The Affordable Care Act’s popularity shouldn’t just be measured by the number of people who enrolled, especially considering the fact that purchasing healthcare was made mandatory at gunpoint.
Another number to consider is how many people chose not to take part in the ACA’s exchanges. It’s one thing to avoid purchasing a particular product because one does not approve of that product. It is an entirely different ball game if that person is willing to pay a fine to the government to avoid participating.
Apparently, 6.5 million Americans believed that paying the fine was a more cost-effective solution to the Obamacare problem in 2016.
Scott Rassumssen of Ballotpedia found that paying the fine was more alluring than forced participation on the Obamacare exchanges.
The mandate has always been the most unpopular part of President Obama’s healthcare law, officially known as the Affordable Care Act. In addition to those who pay the fine rather than buy the mandated levels of insurance, 15 million people would drop their Obamacare coverage if it were legal to do so.
This does not necessarily mean that these individuals want to go without insurance. Obamacare requires every insurance policy to cover a set of what it defines as Essential Health Benefits. The more benefits that a plan covers, the more expensive it is. Some people might prefer to buy less comprehensive insurance at a lower cost. For example, one option might be to buy insurance only for major healthcare costs such as surgeries or hospitalizations.
Another thing that Rasmussen considered was the fact that most Americans receive health plans through their employer. However, increased healthcare costs over the past several decades have put a huge dent into wages taken home.
In fact, Rasmussen found that if the costs of benefits were the same as they were a generation ago, the average worker would take home nearly $3,300 more per year. But more government regulation in the healthcare sector has drastically increased the cost of obtaining medical care; red tape and taxes increase costs and gum up the works.

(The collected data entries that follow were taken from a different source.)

Lemma forallb_Forall (f : A → bool) l : forallb f l = true ↔ Forall (λ x, f x = true) l.
Proof.
  rewrite Forall_forall, forallb_forall. by setoid_rewrite list_elem_of_In.
Qed.

Lemma existsb_true (f : A → bool) l : existsb f l = true ↔ ∃ x, x ∈ l ∧ f x = true.
Proof.
  rewrite existsb_exists. by setoid_rewrite list_elem_of_In.
Qed.
End ListFacts.

(** A filter that keeps all, and one that keeps nothing. *)
Lemma filter_all {A} (P : A → Prop) `{∀ x, Decision (P x)} (l : list A) : (∀ x, x ∈ l → P x) → filter P l = l.
Proof. intros H0. induction l as [|x l IH]; [done|]. rewrite filter_cons, decide_True by (apply H0; by left). f_equal. apply IH. intros y Hy. apply H0. by right. Qed.
Lemma filter_none {A} (P : A → Prop) `{∀ x, Decision (P x)} (l : list A) : (∀ x, x ∈ l → ¬ P x) → filter P l = [].
Proof. intros H0. induction l as [|x l IH]; [done|]. rewrite filter_cons, decide_False by (apply H0; by left). apply IH. intros y Hy. apply H0. by right. Qed.

(** Membership as [slices.Contains] tests it. *)
Definition contains {A} `{EqDecision A} (l : list A) (x : A) : bool := bool_decide (x ∈ l).

Lemma contains_spec {A} `{EqDecision A} (l : list A) x : contains l x = true ↔ x ∈ l.
Proof. apply bool_decide_eq_true. Qed.

(** The integers lo, lo+1, …, hi. *)
Fixpoint zcount (n : nat) (lo : Z) : list Z :=
  match n with O => [] | S n => lo :: zcount n (lo + 1)%Z end.
Definition zrange (lo hi : Z) : list Z := zcount (Z.to_nat (hi - lo + 1)) lo.

Lemma elem_of_zcount n lo x : x ∈ zcount n lo ↔ (lo ≤ x < lo + Z.of_nat n)%Z.
Proof.
  revert lo. induction n as [|n IH]; intros lo; simpl.
  - rewrite elem_of_nil. lia.
  - rewrite elem_of_cons, IH. lia.
Qed.

Lemma length_zcount n lo : length (zcount n lo) = n.
Proof. revert lo. induction n as [|n IH]; intros lo; simpl; [done|]. by rewrite IH. Qed.
Lemma elem_of_zrange lo hi x : x ∈ zrange lo hi ↔ (lo ≤ x ≤ hi)%Z.
Proof. unfold zrange. rewrite elem_of_zcount. lia. Qed.

Lemma NoDup_zrange lo hi : NoDup (zrange lo hi).
Proof.
  unfold zrange. generalize (Z.to_nat (hi - lo + 1)). intros n. revert lo. induction n as [|n IH]; intros lo; simpl; constructor; [|apply IH].
  rewrite elem_of_zcount. lia.
Qed.

(** A boolean test that holds throughout a finite range, by evaluation. *)
Lemma forallb_zrange (f : Z → bool) lo hi :
  forallb f (zrange lo hi) = true → ∀ x, (lo ≤ x ≤ hi)%Z → f x = true.
Proof.
  rewrite forallb_Forall, Forall_forall. intros H x Hx. apply H. by rewrite elem_of_zrange.
Qed.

So there are at least two major overarching problems here: one, it is becoming more difficult to get good insurance without compromising one’s household income; and two, getting coverage through the Obamacare exchange market is simply not appealing to that many people. Those two facts alone create quite a mess of the industry.
Healthcare policy analyst Bob Laszewski believes the ongoing unpopularity of Obamacare insurance coverage raises questions about “stability in the individual-health-insurance market.” He notes that “only about 40 percent of those eligible for subsidies have signed up for coverage. In what other business or government program would such a dismal acceptance by those it was targeted to serve be considered a success?”
National Review summed up the current state of the Obamacare program this way:
- The individual-health-insurance market is shrinking, with the unsubsidized market shrinking 29 percent in the last year.
- The big rate and deductible increases will continue at least into 2018.
- The number of insurance companies participating is on track to shrink by 38 percent in 2018.
- After four years of attempts by the Obama administration, no more than 40 percent of those eligible for subsidies availed themselves of the program.
- But insurance-company profitability might be improving.
If the law is so popular, why are only 40% of those eligible for subsidies signed up for subsidized coverage? Is there something else that maybe people don’t like about it?
Maybe because the plans they offer are just not that great? Or because there is less flexibility and more cost with these plans? Or because the entire apparatus is so flimsy that insurers are withdrawing from various markets because of the unsustainable projections?
The Left will continue to ignore this, and it is becoming increasingly clear that the GOP had no real intention of repealing this mess after all; they just wanted the campaign issue.
It’s Americans, regular everyday folks, who are left to make the difficult choices, while elitist eggheads continue to enjoy their arrogant lifestyles, insulated from the reality that exists outside the Capital Beltway.